HB 847 Hopes to Address Two Election Concerns, Making the Process Easier for Voters and the Counties

Posted May 31, 2023, by Paul Fedore


A bill with potential to address election concerns has made it through the State Government Committee and has been laid on the table of the House of Representatives. 

HB 847, introduced by Centre County Representative Scott Conklin, would amend the state election code to allow counties seven days prior to Election Day to pre-canvass mail-in ballots. This means workers would be able to open the envelopes, flatten the ballots, and get them ready for scanning ahead of Election Day. The bill would also extend the deadline to request mail-in ballots in the state, allowing for voters to request mail-in ballots for a longer period than in previous elections. 

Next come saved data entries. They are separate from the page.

(** X3. With at least one prediction the message is always
    "The model has MAE of m, which is under the max threshold of t. E.",
    whatever the order of m and t, and E says that the model passes all
    edge cases exactly when every prediction is strictly positive. *)
Theorem single_message_format env self :
  SingleModelTest.predictions self <> [] ->
  exists positive : bool,
    SingleModelTest.message env self
    = Ok ("The model has MAE of " ++ str env (SingleModelTest.model_mae self)
          ++ ", which is under the max threshold of "
          ++ str env (SingleModelTest.max_mae self) ++ ". "
          ++ (if positive then "The model passes all edge cases"
              else "The model does not pass all edge cases") ++ ".")%string
    /\ (positive = true <->
        Forall (fun p => 0 < p) (SingleModelTest.predictions self)).
Proof.
  intros Hne. destruct (ndarray_min_nonempty _ Hne) as [m Hm].
  exists (Qltb 0 m). split.
  - apply single_message_value.
    unfold SingleModelTest._predictions_all_positive. rewrite Hm. reflexivity.
  - rewrite Qltb_lt. apply ndarray_min_positive. exact Hm.
Qed.

(** X4. The message of the challenger gate calls the challenger better
    exactly when its MAE is strictly below the incumbent's, and worse
    exactly when it is not. *)
Theorem challenger_message_wording env self :
  let c := ChallengerModelTest.model_challenger_mae self in
  let i := ChallengerModelTest.model_current_mae self in
  (ChallengerModelTest.message env self
   = ("Challenger model has MAE of " ++ str env c
      ++ ", which is better than the current models performance of "
      ++ str env i ++ ".")%string
   <-> c < i)
  /\ (ChallengerModelTest.message env self
      = ("Challenger model has MAE of " ++ str env c
         ++ ", which is worse than the current models performance of "
         ++ str env i ++ ".")%string
      <-> i <= c).
Proof.
  intros c i. unfold ChallengerModelTest.message.
  fold c. fold i. rewrite <- Qltb_lt, <- Qltb_ge.
  unfold ChallengerModelTest.challenger_model_is_better. fold c. fold i.
  destruct (Qltb c i); rewrite !append_assoc.
  - split; [split; reflexivity|]. split; [|discriminate].
    intros H. apply append_cancel in H. apply append_cancel in H.
    simpl in H. discriminate H.
  - split; [|split; reflexivity]. split; [|discriminate].
    intros H. apply append_cancel in H. apply append_cancel in H.
    simpl in H. discriminate H.
Qed.

Lemma same_model_same_mae env model test_data target_col self :
  ChallengerModelTest.__init__ env model model test_data target_col = Ok self ->
  ChallengerModelTest.model_challenger_mae self
  = ChallengerModelTest.model_current_mae self.
Proof.
  intros Hinit.
  destruct (challenger_init_fields _ _ _ _ _ _ Hinit) as [Hc Hi].
  rewrite Hc in Hi. injection Hi as Heq. exact Heq.
Qed.

(** X5. A model compared with itself is never better: when challenger
    and incumbent are the same pipeline the two MAEs are equal and the
    challenger gate fails. *)
Theorem same_model_never_better env model test_data target_col self :
  ChallengerModelTest.__init__ env model model test_data target_col = Ok self ->
  ChallengerModelTest.challenger_model_is_better self = false
  /\ ChallengerModelTest.model_challenger_mae self
     = ChallengerModelTest.model_current_mae self.
Proof.
  intros Hinit. pose proof (same_model_same_mae _ _ _ _ _ Hinit) as Heq.
  split; [|exact Heq].
  unfold ChallengerModelTest.challenger_model_is_better. rewrite Heq.
  apply Qltb_irrefl.
Qed.

(** X6. Of two models compared on the same data in both orders, at most
    one is better than the other. *)
Theorem challenger_gate_asymmetric env a b test_data target_col ab ba :
  ChallengerModelTest.__init__ env a b test_data target_col = Ok ab ->
  ChallengerModelTest.__init__ env b a test_data target_col = Ok ba ->
  ChallengerModelTest.challenger_model_is_better ab = true ->
  ChallengerModelTest.challenger_model_is_better ba = false.
Proof.
  intros Hab Hba.
  destruct (challenger_init_fields _ _ _ _ _ _ Hab) as [Ha Hb].
  destruct (challenger_init_fields _ _ _ _ _ _ Hba) as [Hb' Ha'].
  rewrite Ha in Ha'. injection Ha' as Ea.
  rewrite Hb in Hb'. injection Hb' as Eb.
  unfold ChallengerModelTest.challenger_model_is_better.
  rewrite <- Ea, <- Eb, Qltb_lt, Qltb_ge. apply Qlt_le_weak.
Qed.

(** ** The run *)

Lemma missing_column_init env model test_data target_col max_mae :
  ~ In target_col (df_columns test_data) ->
  SingleModelTest.__init__ env model test_data target_col max_mae
  = Raise (KeyError target_col).
Proof.
  intros Hn.
  unfold SingleModelTest.__init__, SingleModelTest._calc_model_mae, df_getitem.
  destruct (in_dec string_dec target_col (df_columns test_data));
    [contradiction|reflexivity].
Qed.

Lemma alerts_of_logged s evs :
  alerts_of evs = [] ->
  alerts_of (st_trace (logged s evs)) = alerts_of (st_trace s).
Proof.
  intros H. unfold logged. cbn [st_trace].
  rewrite alerts_of_app, H. apply app_nil_r.
Qed.

Lemma message_raise_no_verdict env self e verdict :
  SingleModelTest.message env self = Raise e ->
  SingleModelTest.model_passes_tests self = Ok verdict -> False.
Proof.
  intros Hmsg Hpass. destruct (passes_gives_message env _ _ Hpass) as [i Hi].
  congruence.
Qed.

(** X7. Nothing is promoted without a positive decision: whatever the
    outcome of a run the data frames of the store are untouched, the
    registered versions and their aliases are unchanged unless the run
    returns the decision [True], and in that case the registry is the old
    one with the production alias moved to the challenger. *)
Theorem no_promotion_without_decision env config s r s' :
  main env config s = (r, s') ->
  st_frames s' = st_frames s
  /\ (r <> Ok true -> st_registry s' = st_registry s)
  /\ (r = Ok true ->
      exists mv,
        find (matches (model_name config) "latest") (st_registry s) = Some mv
        /\ st_registry s' = map (retag (load mv)) (st_registry s)).
Proof.
  rewrite main_eq.
  destruct (assoc (st_frames s) (test_data_name config)) as [test_data|];
    [|intros H; injection H as <- <-; repeat split; discriminate].
  destruct (find (matches (model_name config) "latest") (st_registry s))
    as [mv|]; [|intros H; injection H as <- <-; repeat split; discriminate].
  cbv zeta.
  destruct (str_in "prod" (mv_aliases mv));
    [intros H; injection H as <- <-; repeat split; discriminate|].
  destruct (SingleModelTest.__init__ env (mv_model mv) test_data
              (target_column config) (max_mae_to_promote config))
    as [single|e]; [|intros H; injection H as <- <-; repeat split; discriminate].
  assert (Hfin : forall evs (v : bool),
            st_frames (finish (load mv) s evs v) = st_frames s
            /\ (Ok v <> Ok true ->
                st_registry (finish (load mv) s evs v) = st_registry s)
            /\ (Ok v = Ok true ->
                exists mv0, Some mv = Some mv0
                  /\ st_registry (finish (load mv) s evs v)
                     = map (retag (load mv0)) (st_registry s))).
  { intros evs [|]; (split; [reflexivity|]); split.
    - intros H. contradiction H. reflexivity.
    - intros _. exists mv. split; reflexivity.
    - intros _. reflexivity.
    - discriminate. }
  destruct (find (matches (model_name config) "prod") (st_registry s))
    as [cur|].
  - destruct (ChallengerModelTest.__init__ env (mv_model mv) (mv_model cur)
                test_data (target_column config)) as [comparison|e];
      [|intros H; injection H as <- <-; repeat split; discriminate].
    destruct (SingleModelTest.model_passes_tests single) as [passes|e]
      eqn:Hpass;
      [|intros H; injection H as <- <-; repeat split; discriminate].
    destruct (SingleModelTest.message env single) as [info|e] eqn:Hmsg.
    + intros H. injection H as <- <-. apply Hfin.
    + destruct (message_raise_no_verdict _ _ _ _ Hmsg Hpass).
  - destruct (SingleModelTest.model_passes_tests single) as [v|e] eqn:Hpass;
      [|intros H; injection H as <- <-; repeat split; discriminate].
    destruct (SingleModelTest.message env single) as [info|e] eqn:Hmsg.
    + intros H. injection H as <- <-. apply Hfin.
    + destruct (message_raise_no_verdict _ _ _ _ Hmsg Hpass).
Qed.

(** X8. When the test data has no column of the configured target name
    the run raises [KeyError] on that name, with or without an incumbent:
    nothing is promoted and no alert is sent, but the challenger has
    already been marked as used by the run. *)
Theorem missing_target_column env config s test_data mv :
  assoc (st_frames s) (test_data_name config) = Some test_data ->
  find (matches (model_name config) "latest") (st_registry s) = Some mv ->
  str_in "prod" (mv_aliases mv) = false ->
  ~ In (target_column config) (df_columns test_data) ->
  exists s',
    main env config s = (Raise (KeyError (target_column config)), s')
    /\ st_registry s' = st_registry s
    /\ alerts_of (st_trace s') = alerts_of (st_trace s)
    /\ filter is_use_artifact (st_trace s')
       = filter is_use_artifact (st_trace s)
         ++ [UseArtifact (mv_name mv) (mv_aliases mv)].
Proof.
  intros Hdata Hlatest Hprod Hcol.
  rewrite main_eq, Hdata, Hlatest. cbv zeta.
  rewrite Hprod, (missing_column_init env _ _ _ _ Hcol).
  eexists. split; [reflexivity|]. split; [reflexivity|]. split.
  - apply alerts_of_logged. reflexivity.
  - unfold logged. cbn [st_trace]. rewrite filter_app. reflexivity.
Qed.

(** X9. A run on an empty test set never promotes and never alerts: it
    ends in an error, whatever the models and the evaluation. *)
Theorem empty_test_data_aborts env config s test_data :
  assoc (st_frames s) (test_data_name config) = Some test_data ->
  df_rows test_data = [] ->
  exists e s',
    main env config s = (Raise e, s')
    /\ st_registry s' = st_registry s
    /\ alerts_of (st_trace s') = alerts_of (st_trace s).
Proof.
  intros Hdata Hrows. rewrite main_eq, Hdata.
  destruct (find (matches (model_name config) "latest") (st_registry s))
    as [mv|];
    [|do 2 eexists; split; [reflexivity|]; split;
      [reflexivity|apply alerts_of_logged; reflexivity]].
  cbv zeta.
  destruct (str_in "prod" (mv_aliases mv));
    [do 2 eexists; split; [reflexivity|]; split;
     [reflexivity|apply alerts_of_logged; reflexivity]|].
  destruct (SingleModelTest.__init__ env (mv_model mv) test_data
              (target_column config) (max_mae_to_promote config))
    as [single|e] eqn:Hinit;
    [|do 2 eexists; split; [reflexivity|]; split;
      [reflexivity|apply alerts_of_logged; reflexivity]].
  assert (Hpass : SingleModelTest.model_passes_tests single
                  = Raise zero_size_min).
  { apply (empty_predictions_raise env).
    destruct (single_init_fields _ _ _ _ _ _ Hinit) as (-> & _).
    unfold predict. rewrite Hrows. reflexivity. }
  rewrite Hpass.
  destruct (find (matches (model_name config) "prod") (st_registry s))
    as [cur|].
  - cbv zeta.
    destruct (ChallengerModelTest.__init__ env (mv_model mv) (mv_model cur)
                test_data (target_column config));
      do 2 eexists; (split; [reflexivity|]); split;
      try reflexivity; apply alerts_of_logged; reflexivity.
  - do 2 eexists. split; [reflexivity|]. split;
      [reflexivity|apply alerts_of_logged; reflexivity].
Qed.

The legislation would extend the deadline to request a mail-in ballot from seven days before the election to eleven days before the election. Currently, in Pennsylvania, the deadline to request a mail-in ballot is 5:00 p.m. on the Tuesday before the election. Extending the deadline to request a mail-in ballot could have a significant impact on elections in several ways. With more time to request a ballot, we can expect that more people will vote by mail. An increase in the number of mail-in votes could increase the workload of elections officials in processing those ballots, and in turn could delay election results. That said, it is important to note that the way in which this bill works to address expanding voter access is not limited to extending the deadline to request a mail-in ballot. 

The issue of pre-canvassing ballots has become a topic of great importance in the wake of the 2020 presidential election. Pre-canvassing refers to the process of verifying and preparing mail-in and absentee ballots for counting before Election Day. In Pennsylvania, current law limits pre-canvassing to the day of the election, creating delays and logistical challenges in the vote-counting process.

This bill seeks to extend pre-canvassing of ballots, allowing for election officials to prepare ballots in advance, to be counted on election day. First and foremost, it would likely speed up the vote counting process, allowing for more timely reporting of election results. This would be particularly important in close elections where delays and vote counting can lead to uncertainty and controversy. In addition, allowing earlier processing will give elections officials more time to identify issues with how folks fill out their ballots, giving them more time to rectify those issues and have those votes counted. 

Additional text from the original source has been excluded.